Thursday, February 18, 2010

Faith IV: The Flexibility of Believing

I think in terms of commitment as well as in terms of faith or belief, all three are bludgeons when faced with the complexities that we try to negotiate with language. I'm more moved these days by story telling than by the reduction of experience to abstraction. In Physics, supposedly simple equations such as the T-shirtable Maxwell's or Einstein's field equations rest on essential wildernesses of experiment and theory, which Physicists know by anecdote and fable as much as from books and personal experience. I think it's the same with these supposedly simple words, which need all human experience to be known intimately. In the end, however, what we give transcends what we know and what we feel, our belief and our faith.

Peter Morgan.

...Theory shares the same Latin root from which we get the word theater (or theatre). Theories then are insights, and as such, aren't true or untrue, rather they let us see into a thing. A new theory doesn't necessarily replace another one, it lets us see differently.

David Bohm; my paraphrase.

I began this foray into faith in response to commentary developing over at 13.7 in the context of science and religion, where a scientist asked, how can he a man of reason, interact with someone like me, a man of "faith"? So I began this continuing exploration of faith by getting at where I think science gets the concept wrong. Here, I'd like to approach it from where I think Christians get it wrong, by comparing faith to certainty- all awhile keeping the admonitions of our two thinkers heading this post in mind.

To begin, let me say that faith is inexorably tied to believe. So what is believe about?

Imagine yourself at home. If you're a young person- pre-family, you have the munchies; if on the other hand, you're intra-family, you need milk; in either case you gotta get in the car and drive to the store. Such a trip is so practiced, driving requires little thought, and you never question returning home safely; i.e. you never bid fond farewells to your loved ones before embarking to the Quicky Mart.

But think about it- how can you know with certainty that you will return safely, until your safety is history? You can't. Do you believe that you'll return safely? well yes- if you didn't believe it you wouldn't go. I'm stating something simply, but don't let that fool you!
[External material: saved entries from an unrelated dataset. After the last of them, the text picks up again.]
Definition example_source (i : Z) (kg : bool) (t : Z)
  : @DataSource ExampleSourceType Z :=
  {| ds_id := i;
     ds_name := "docs";
     ds_description := "product documentation";
     ds_data_source_type := web_crawl;
     ds_config := ConfigList [JString "https://example.org/sitemap.xml"];
     ds_build_kg_index := kg;
     ds_user_id := 7%Z;
     ds_created_at := t |}.

Definition example_store : Store :=
  {| data_sources :=
       [example_source 1 true 100; example_source 2 false 300;
        example_source 3 true 200];
     documents :=
       [mkDocument 10 1 completed; mkDocument 11 1 completed;
        mkDocument 12 1 failed; mkDocument 13 2 pending];
     chunks :=
       [mkChunk 100 10 completed; mkChunk 101 10 failed;
        mkChunk 102 12 completed; mkChunk 103 13 pending;
        mkChunk 104 99 pending] |}.

Definition example_world (up : bool) : World :=
  {| db := example_store; queue := []; broker_up := up; clock := 400 |}.

(** Two data sources created in the same second. *)
Definition example_tied_world : World :=
  {| db := {| data_sources := [example_source 1 true 100; example_source 2 false 100];
              documents := @nil (@Document ExampleStatus);
              chunks := @nil (@Chunk ExampleStatus) |};
     queue := [];
     broker_up := true;
     clock := 400 |}.

(** A database that orders ties the same way in every statement. *)
Definition example_tie_order
  : option (nat * nat) → list (@DataSource ExampleSourceType Z)
    → list (@DataSource ExampleSourceType Z) :=
  λ _ rows, merge_sort created_at_desc rows.

(** A database whose order of ties depends on the statement: it reads the
    table backwards when the offset is odd. *)
Definition example_flaky_order
  : option (nat * nat) → list (@DataSource ExampleSourceType Z)
    → list (@DataSource ExampleSourceType Z) :=
  λ lo rows,
    match lo with
    | Some (_, o) =>
        if Nat.even o
        then merge_sort created_at_desc rows
        else merge_sort created_at_desc (reverse rows)
    | None => merge_sort created_at_desc rows
    end.

Definition example_request : DataSourceCreate :=
  {| name := "handbook";
     description := "staff handbook";
     data_source_type := file_upload;
     config := ConfigDict [("path", JString "handbook.pdf")];
     build_kg_index := false |}.

Definition example_overview :=
  get_datasource_overview (DataSourceType := ExampleSourceType)
    example_rank example_rank example_user.

Example example_overview_1 :
  result_of (serve (example_overview 1%Z) (example_world true))
  = Returned {| documents_total := 3;
                chunks_total := 3;
                kg_index := {[ completed := 2; failed := 1 ]};
                vector_index := {[ completed := 2; failed := 1 ]} |}.
Proof. vm_compute. reflexivity. Qed.

Example example_overview_2 :
  result_of (serve (example_overview 2%Z) (example_world true))
  = Returned {| documents_total := 1;
                chunks_total := 1;
                kg_index := ∅;
                vector_index := {[ pending := 1 ]} |}.
Proof. vm_compute. reflexivity. Qed.

Example example_create :
  serve (create_datasource example_user example_request) (example_world true)
  = (let row :=
       {| ds_id := 4;
          ds_name := "handbook";
          ds_description := "staff handbook";
          ds_data_source_type := file_upload;
          ds_config := ConfigDict [("path", JString "handbook.pdf")];
          ds_build_kg_index := false;
          ds_user_id := 7%Z;
          ds_created_at := 400 |} in
     let w1 := with_row row (example_world true) in
     ([(EvAdd, example_world true); (EvCommit, example_world true);
       (EvRefresh, w1); (EvDelay 4, w1)],
      Returned row,
      set_queue [4%Z] w1)).
Proof. reflexivity. Qed.

Example example_list_page_2 :
  page_items example_tie_order example_user (example_world true) 2 2
  = [example_source 1 true 100].
Proof. reflexivity. Qed.

Example example_flaky_pages :
  page_items example_flaky_order example_user example_tied_world 1 1
  = [example_source 1 true 100]
  ∧ page_items example_flaky_order example_user example_tied_world 1 2
    = [example_source 1 true 100].
Proof. split; reflexivity. Qed.

Lemma example_tie_order_contract : orders_by_created_at_desc example_tie_order.
Proof.
  intros lo rows. unfold example_tie_order.
  split; [apply merge_sort_Permutation | apply StronglySorted_merge_sort; apply _].
Defined.

Lemma example_flaky_order_contract : orders_by_created_at_desc example_flaky_order.
Proof.
  intros [[l o]|] rows; unfold example_flaky_order; [destruct (Nat.even o)|].
  - split; [apply merge_sort_Permutation | apply StronglySorted_merge_sort; apply _].
  - split; [|apply StronglySorted_merge_sort; apply _].
    by rewrite merge_sort_Permutation, reverse_Permutation.
  - split; [apply merge_sort_Permutation | apply StronglySorted_merge_sort; apply _].
Qed.

(** C6 as stated fails: with two data sources of the same [created_at] and a
    database that meets [ORDER BY created_at DESC] but orders the tie by the
    statement, the pages 1 and 2 of size 1 both hold data source 1, and data
    source 2 is on no page. *)
Lemma list_datasources_pages_counterexample :
  orders_by_created_at_desc example_flaky_order
  ∧ concat (page_items example_flaky_order example_user example_tied_world 1
              <$> seq 1 (page_count 2 1))
    = [example_source 1 true 100; example_source 1 true 100]
  ∧ ¬ (concat (page_items example_flaky_order example_user example_tied_world 1
                 <$> seq 1 (page_count 2 1))
       ≡ₚ data_sources (db example_tied_world)).
Proof.
  split; [apply example_flaky_order_contract|].
  assert (concat (page_items example_flaky_order example_user example_tied_world 1
                    <$> seq 1 (page_count 2 1))
          = [example_source 1 true 100; example_source 1 true 100]) as ->
    by reflexivity.
  split; [done|]. intros Hperm.
  assert (example_source 2 false 100
          ∈ [example_source 1 true 100; example_source 1 true 100]) as Hin.
  { rewrite Hperm. cbn. apply list_elem_of_further, list_elem_of_here. }
  repeat (apply elem_of_cons in Hin as [Heq|Hin]; [discriminate Heq|]).
  by apply elem_of_nil in Hin.
Qed.

Lemma example_primary_key : primary_key_unique (db (example_world true)).
Proof. unfold primary_key_unique. cbn. apply (bool_decide_unpack _). reflexivity. Defined.

Lemma example_source_1_stored :
  example_source 1 true 100 ∈ data_sources (db (example_world true)).
Proof. cbn. apply list_elem_of_here. Defined.

Lemma example_source_2_stored :
  example_source 2 false 300 ∈ data_sources (db (example_world true)).
Proof. cbn. apply list_elem_of_further, list_elem_of_here. Defined.

Lemma example_source_3_stored :
  example_source 3 true 200 ∈ data_sources (db (example_world true)).
Proof. cbn. do 2 apply list_elem_of_further. apply list_elem_of_here. Defined.

Lemma overview_totals_and_vector_index_witness :
  ∃ ov,
    result_of (serve (example_overview 1%Z) (example_world true)) = Returned ov
    ∧ documents_total ov = 3
    ∧ chunks_total ov = 3
    ∧ vector_index ov !! completed = Some 2
    ∧ vector_index ov !! failed = Some 1
    ∧ vector_index ov !! pending = None.
Proof.
  destruct (overview_totals_and_vector_index example_rank example_rank
              example_user 1%Z (example_world true))
    as (ov & Hr & Hd & Hc & Hv).
  { exists (example_source 1 true 100).
    split; [apply example_source_1_stored | reflexivity]. }
  exists ov. split; [exact Hr|]. rewrite Hd, Hc, !Hv.
  repeat split; vm_compute; reflexivity.
Defined.

Lemma overview_kg_index_witness :
  (∃ ov,
     result_of (serve (example_overview 2%Z) (example_world true)) = Returned ov
     ∧ kg_index ov = ∅)
  ∧ (∃ ov,
       result_of (serve (example_overview 1%Z) (example_world true)) = Returned ov
       ∧ kg_index ov !! completed = Some 2
       ∧ kg_index ov !! pending = None).
Proof.
  split.
  - destruct (overview_kg_index example_rank example_rank example_user
                (example_world true) (example_source 2 false 300)
                example_primary_key example_source_2_stored)
      as (ov & Hr & Hoff & _).
    exists ov. split; [exact Hr | apply Hoff; reflexivity].
  - destruct (overview_kg_index example_rank example_rank example_user
                (example_world true) (example_source 1 true 100)
                example_primary_key example_source_1_stored)
      as (ov & Hr & _ & Hon).
    exists ov. split; [exact Hr|]. rewrite !Hon by reflexivity.
    split; vm_compute; reflexivity.
Defined.

Lemma overview_no_documents_witness :
  result_of (serve (example_overview 3%Z) (example_world true))
  = Returned {| documents_total := 0;
                chunks_total := 0;
                kg_index := ∅;
                vector_index := ∅ |}.
Proof.
  apply (overview_no_documents example_rank example_rank example_user
           (example_world true) (example_source 3 true 200)
           example_source_3_stored).
  intros d Hd. cbn in Hd.
  repeat (apply elem_of_cons in Hd as [->|Hd]; [cbn; lia|]).
  by apply elem_of_nil in Hd.
Defined.

Lemma overview_sums_witness :
  ∃ ov,
    result_of (serve (example_overview 1%Z) (example_world true)) = Returned ov
    ∧ values_sum (vector_index ov) = 3
    ∧ values_sum (kg_index ov) = 3.
Proof.
  eexists. split; [exact example_overview_1|].
  destruct (overview_sums example_rank example_rank example_user 1%Z
              (example_world true) _ example_overview_1) as [Hv Hkg].
  split; [exact Hv|].
  exact (Hkg (example_source 1 true 100) eq_refl eq_refl).
Defined.

Lemma not_found_iff_absent_witness :
  response_status
    (result_of (serve (get_datasource example_user 1003%Z) (example_world true)))
  = HTTP_404_NOT_FOUND
  ∧ response_status
      (result_of (serve (example_overview 1003%Z) (example_world true)))
    = HTTP_404_NOT_FOUND
  ∧ result_of (serve (get_datasource example_user 2%Z) (example_world true))
    = Returned (example_source 2 false 300).
Proof.
  assert (¬ ∃ ds : DataSource,
            ds ∈ data_sources (db (example_world true)) ∧ ds_id ds = 1003%Z)
    as Habsent.
  { intros (ds & Hin & Hid). cbn in Hin.
    repeat (apply elem_of_cons in Hin as [->|Hin]; [cbn in Hid; lia|]).
    by apply elem_of_nil in Hin. }
  destruct (not_found_iff_absent example_rank example_rank example_user
              1003%Z (example_world true)) as (Hget & Hov & _).
  destruct (not_found_iff_absent example_rank example_rank example_user
              2%Z (example_world true)) as (_ & _ & Hfound).
  split; [by apply Hget|]. split; [by apply Hov|].
  exact (Hfound _ example_primary_key example_source_2_stored eq_refl).
Defined.

Lemma create_datasource_persists_and_dispatches_witness :
  ∃ ds,
    result_of (serve (create_datasource example_user example_request)
                 (example_world true)) = Returned ds
    ∧ ds_id ds = 4%Z
    ∧ ds_name ds = "handbook"
    ∧ ds_created_at ds = 400%Z
    ∧ queue (world_of (serve (create_datasource example_user example_request)
                         (example_world true))) = [4%Z].
Proof.
  destruct (create_datasource_persists_and_dispatches example_user
              example_request (example_world true) eq_refl)
    as (ds & Hr & Hrows & _ & _ & _ & _ & _ & Hname & _ & _ & _ & _ & Hat & _ & Hq).
  exists ds. split; [exact Hr|].
  split; [by injection Hr as <-|].
  split; [exact Hname|]. split; [exact Hat|].
  rewrite Hq. by injection Hr as <-.
Defined.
Such simplicity is really quite complex as it relies on infrastructure, machinery, stability, practice, and trust in other drivers: and because certainty is an impossibility in situations such as this, we wear seat belts. This is a classic situation requiring our faculty of believing: Believing is an elegant way to live into circumstances where no amount of information can solve a total amount of ignorance or fixate a probability.

Let's compare this to certainty. Grammatically speaking, certainty is innately binary; you can be certain or uncertain. If you want to approach the driving scenario within the framework of certainty, then the consistent thing to do is to leave off your seat belt: why bother with any discomfort- go "commando" and feel free and easy because it's certain you'll return safely. The very basis of believing on the other hand, has its genesis in ignorance: whether the situation is driving to the store, entering into marriage, or picking a career, each situation comes with a boat load of ignorance that we have to live our lives into. In actuality, believing is a robust capacity for living with such innate ignorance.

When it comes to God, Christians often mistake believing for certainty. Because certainty requires a fixed knowledge set, any change to a knowledge set of God, equates to a change in their God; a sense of peril ensues which typically sets off a hornet's nest in the middle of any dialog about God. (Or scientific theory or anything else that stands for turf.)

When you approach God through believing though, you begin with an acknowledged ignorance: so your trust is built on something different than what garners certainty. And without the innate rigidity of certainty- which depends on my concept remaining true, regardless of new information- believing lets God be God regardless of my theology. Believing sets me up to participate with God instead of needing to control who God is.

So when Stephen thinks about God in other terms such as Beauty or Elegance, we are invited to experience God in other ways, because through our capacity of believing, our connection is about God rather than fixed concepts.